Please write out the data that follows, word for word.

[Input data — start]

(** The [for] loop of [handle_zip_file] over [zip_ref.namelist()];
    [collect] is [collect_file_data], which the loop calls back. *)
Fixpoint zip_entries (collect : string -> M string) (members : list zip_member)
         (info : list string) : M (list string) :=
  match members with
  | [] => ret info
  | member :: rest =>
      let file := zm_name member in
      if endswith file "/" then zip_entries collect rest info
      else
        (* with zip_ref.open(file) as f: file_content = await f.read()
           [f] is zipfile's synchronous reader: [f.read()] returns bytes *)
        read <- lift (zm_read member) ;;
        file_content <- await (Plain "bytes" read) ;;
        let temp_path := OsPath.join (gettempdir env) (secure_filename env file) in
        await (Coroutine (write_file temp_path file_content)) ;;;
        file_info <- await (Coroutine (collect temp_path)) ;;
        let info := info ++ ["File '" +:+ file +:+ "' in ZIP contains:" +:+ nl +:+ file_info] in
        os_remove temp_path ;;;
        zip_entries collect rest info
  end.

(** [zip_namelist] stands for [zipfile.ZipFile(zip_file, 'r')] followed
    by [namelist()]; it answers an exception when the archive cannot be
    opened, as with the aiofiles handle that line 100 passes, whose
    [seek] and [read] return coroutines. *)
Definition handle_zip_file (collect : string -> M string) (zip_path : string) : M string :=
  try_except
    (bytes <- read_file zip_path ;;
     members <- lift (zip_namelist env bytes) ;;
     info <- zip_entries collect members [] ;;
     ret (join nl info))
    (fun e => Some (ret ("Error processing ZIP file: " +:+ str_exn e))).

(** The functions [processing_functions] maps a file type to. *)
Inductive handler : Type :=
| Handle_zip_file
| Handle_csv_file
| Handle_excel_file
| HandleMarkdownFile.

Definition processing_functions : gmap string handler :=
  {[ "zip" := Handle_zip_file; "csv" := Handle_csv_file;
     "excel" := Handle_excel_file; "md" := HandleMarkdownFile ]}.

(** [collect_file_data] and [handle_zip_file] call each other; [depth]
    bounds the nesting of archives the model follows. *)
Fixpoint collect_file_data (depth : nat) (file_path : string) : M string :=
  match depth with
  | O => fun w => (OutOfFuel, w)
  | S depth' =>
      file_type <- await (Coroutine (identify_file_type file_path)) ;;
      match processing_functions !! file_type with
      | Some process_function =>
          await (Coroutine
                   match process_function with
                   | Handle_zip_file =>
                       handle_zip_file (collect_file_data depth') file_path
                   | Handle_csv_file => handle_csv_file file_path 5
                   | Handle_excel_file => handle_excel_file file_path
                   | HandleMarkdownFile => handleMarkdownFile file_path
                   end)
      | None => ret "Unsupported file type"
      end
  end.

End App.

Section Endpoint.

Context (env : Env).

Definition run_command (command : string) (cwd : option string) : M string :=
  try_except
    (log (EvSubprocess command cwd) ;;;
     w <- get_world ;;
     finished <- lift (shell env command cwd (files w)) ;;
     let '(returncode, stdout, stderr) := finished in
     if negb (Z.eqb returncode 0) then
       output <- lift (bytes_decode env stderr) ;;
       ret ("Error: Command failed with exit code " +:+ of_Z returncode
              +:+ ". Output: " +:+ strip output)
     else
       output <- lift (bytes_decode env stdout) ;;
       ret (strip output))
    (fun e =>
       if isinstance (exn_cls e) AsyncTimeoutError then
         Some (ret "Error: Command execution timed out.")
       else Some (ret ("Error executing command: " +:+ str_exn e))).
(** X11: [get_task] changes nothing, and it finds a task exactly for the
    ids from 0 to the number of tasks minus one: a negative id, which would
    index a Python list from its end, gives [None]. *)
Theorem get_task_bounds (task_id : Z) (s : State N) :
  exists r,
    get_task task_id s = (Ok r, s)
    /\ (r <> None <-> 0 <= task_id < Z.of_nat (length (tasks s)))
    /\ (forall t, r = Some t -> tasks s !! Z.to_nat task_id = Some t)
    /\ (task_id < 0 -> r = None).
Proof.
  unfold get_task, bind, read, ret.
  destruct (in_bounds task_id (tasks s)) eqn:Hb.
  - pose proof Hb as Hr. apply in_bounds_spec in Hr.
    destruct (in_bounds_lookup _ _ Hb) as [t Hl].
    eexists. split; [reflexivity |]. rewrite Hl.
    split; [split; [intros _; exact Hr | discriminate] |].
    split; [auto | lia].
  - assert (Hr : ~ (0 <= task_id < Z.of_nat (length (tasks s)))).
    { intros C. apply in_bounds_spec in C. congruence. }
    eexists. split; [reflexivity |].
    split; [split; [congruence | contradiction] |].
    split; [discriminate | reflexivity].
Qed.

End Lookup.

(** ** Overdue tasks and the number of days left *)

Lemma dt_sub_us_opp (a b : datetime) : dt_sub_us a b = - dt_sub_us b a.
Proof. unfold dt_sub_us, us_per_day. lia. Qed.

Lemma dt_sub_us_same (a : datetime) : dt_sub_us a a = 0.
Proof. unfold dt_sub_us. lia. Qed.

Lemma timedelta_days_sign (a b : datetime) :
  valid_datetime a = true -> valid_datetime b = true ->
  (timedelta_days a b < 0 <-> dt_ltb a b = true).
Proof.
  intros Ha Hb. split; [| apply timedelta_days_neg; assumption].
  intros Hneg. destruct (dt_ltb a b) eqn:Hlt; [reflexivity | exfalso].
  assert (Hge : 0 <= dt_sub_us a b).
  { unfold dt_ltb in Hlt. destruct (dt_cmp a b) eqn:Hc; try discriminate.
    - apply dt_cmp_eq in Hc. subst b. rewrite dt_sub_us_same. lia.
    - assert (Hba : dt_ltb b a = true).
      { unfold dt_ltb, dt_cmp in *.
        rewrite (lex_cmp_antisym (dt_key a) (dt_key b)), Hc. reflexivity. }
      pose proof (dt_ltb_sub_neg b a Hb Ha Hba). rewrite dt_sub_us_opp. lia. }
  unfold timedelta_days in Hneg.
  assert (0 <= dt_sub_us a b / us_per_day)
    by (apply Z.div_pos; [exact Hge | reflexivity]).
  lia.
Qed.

[Input data — finish]

→ Answer to this exercise:
(** The [for] loop of [handle_zip_file] over [zip_ref.namelist()];
    [collect] is [collect_file_data], which the loop calls back. *)
Fixpoint zip_entries (collect : string -> M string) (members : list zip_member)
         (info : list string) : M (list string) :=
  match members with
  | [] => ret info
  | member :: rest =>
      let file := zm_name member in
      if endswith file "/" then zip_entries collect rest info
      else
        (* with zip_ref.open(file) as f: file_content = await f.read()
           [f] is zipfile's synchronous reader: [f.read()] returns bytes *)
        read <- lift (zm_read member) ;;
        file_content <- await (Plain "bytes" read) ;;
        let temp_path := OsPath.join (gettempdir env) (secure_filename env file) in
        await (Coroutine (write_file temp_path file_content)) ;;;
        file_info <- await (Coroutine (collect temp_path)) ;;
        let info := info ++ ["File '" +:+ file +:+ "' in ZIP contains:" +:+ nl +:+ file_info] in
        os_remove temp_path ;;;
        zip_entries collect rest info
  end.

(** [zip_namelist] stands for [zipfile.ZipFile(zip_file, 'r')] followed
    by [namelist()]; it answers an exception when the archive cannot be
    opened, as with the aiofiles handle that line 100 passes, whose
    [seek] and [read] return coroutines. *)
Definition handle_zip_file (collect : string -> M string) (zip_path : string) : M string :=
  try_except
    (bytes <- read_file zip_path ;;
     members <- lift (zip_namelist env bytes) ;;
     info <- zip_entries collect members [] ;;
     ret (join nl info))
    (fun e => Some (ret ("Error processing ZIP file: " +:+ str_exn e))).

(** The functions [processing_functions] maps a file type to. *)
Inductive handler : Type :=
| Handle_zip_file
| Handle_csv_file
| Handle_excel_file
| HandleMarkdownFile.

Definition processing_functions : gmap string handler :=
  {[ "zip" := Handle_zip_file; "csv" := Handle_csv_file;
     "excel" := Handle_excel_file; "md" := HandleMarkdownFile ]}.

(** [collect_file_data] and [handle_zip_file] call each other; [depth]
    bounds the nesting of archives the model follows. *)
Fixpoint collect_file_data (depth : nat) (file_path : string) : M string :=
  match depth with
  | O => fun w => (OutOfFuel, w)
  | S depth' =>
      file_type <- await (Coroutine (identify_file_type file_path)) ;;
      match processing_functions !! file_type with
      | Some process_function =>
          await (Coroutine
                   match process_function with
                   | Handle_zip_file =>
                       handle_zip_file (collect_file_data depth') file_path
                   | Handle_csv_file => handle_csv_file file_path 5
                   | Handle_excel_file => handle_excel_file file_path
                   | HandleMarkdownFile => handleMarkdownFile file_path
                   end)
      | None => ret "Unsupported file type"
      end
  end.

End App.

Section Endpoint.

Context (env : Env).

Definition run_command (command : string) (cwd : option string) : M string :=
  try_except
    (log (EvSubprocess command cwd) ;;;
     w <- get_world ;;
     finished <- lift (shell env command cwd (files w)) ;;
     let '(returncode, stdout, stderr) := finished in
     if negb (Z.eqb returncode 0) then
       output <- lift (bytes_decode env stderr) ;;
       ret ("Error: Command failed with exit code " +:+ of_Z returncode
              +:+ ". Output: " +:+ strip output)
     else
       output <- lift (bytes_decode env stdout) ;;
       ret (strip output))
    (fun e =>
       if isinstance (exn_cls e) AsyncTimeoutError then
         Some (ret "Error: Command execution timed out.")
       else Some (ret ("Error executing command: " +:+ str_exn e))).
(** X11: [get_task] changes nothing, and it finds a task exactly for the
    ids from 0 to the number of tasks minus one: a negative id, which would
    index a Python list from its end, gives [None]. *)
Theorem get_task_bounds (task_id : Z) (s : State N) :
  exists r,
    get_task task_id s = (Ok r, s)
    /\ (r <> None <-> 0 <= task_id < Z.of_nat (length (tasks s)))
    /\ (forall t, r = Some t -> tasks s !! Z.to_nat task_id = Some t)
    /\ (task_id < 0 -> r = None).
Proof.
  unfold get_task, bind, read, ret.
  destruct (in_bounds task_id (tasks s)) eqn:Hb.
  - pose proof Hb as Hr. apply in_bounds_spec in Hr.
    destruct (in_bounds_lookup _ _ Hb) as [t Hl].
    eexists. split; [reflexivity |]. rewrite Hl.
    split; [split; [intros _; exact Hr | discriminate] |].
    split; [auto | lia].
  - assert (Hr : ~ (0 <= task_id < Z.of_nat (length (tasks s)))).
    { intros C. apply in_bounds_spec in C. congruence. }
    eexists. split; [reflexivity |].
    split; [split; [congruence | contradiction] |].
    split; [discriminate | reflexivity].
Qed.

End Lookup.

(** ** Overdue tasks and the number of days left *)

Lemma dt_sub_us_opp (a b : datetime) : dt_sub_us a b = - dt_sub_us b a.
Proof. unfold dt_sub_us, us_per_day. lia. Qed.

Lemma dt_sub_us_same (a : datetime) : dt_sub_us a a = 0.
Proof. unfold dt_sub_us. lia. Qed.

Lemma timedelta_days_sign (a b : datetime) :
  valid_datetime a = true -> valid_datetime b = true ->
  (timedelta_days a b < 0 <-> dt_ltb a b = true).
Proof.
  intros Ha Hb. split; [| apply timedelta_days_neg; assumption].
  intros Hneg. destruct (dt_ltb a b) eqn:Hlt; [reflexivity | exfalso].
  assert (Hge : 0 <= dt_sub_us a b).
  { unfold dt_ltb in Hlt. destruct (dt_cmp a b) eqn:Hc; try discriminate.
    - apply dt_cmp_eq in Hc. subst b. rewrite dt_sub_us_same. lia.
    - assert (Hba : dt_ltb b a = true).
      { unfold dt_ltb, dt_cmp in *.
        rewrite (lex_cmp_antisym (dt_key a) (dt_key b)), Hc. reflexivity. }
      pose proof (dt_ltb_sub_neg b a Hb Ha Hba). rewrite dt_sub_us_opp. lia. }
  unfold timedelta_days in Hneg.
  assert (0 <= dt_sub_us a b / us_per_day)
    by (apply Z.div_pos; [exact Hge | reflexivity]).
  lia.
Qed.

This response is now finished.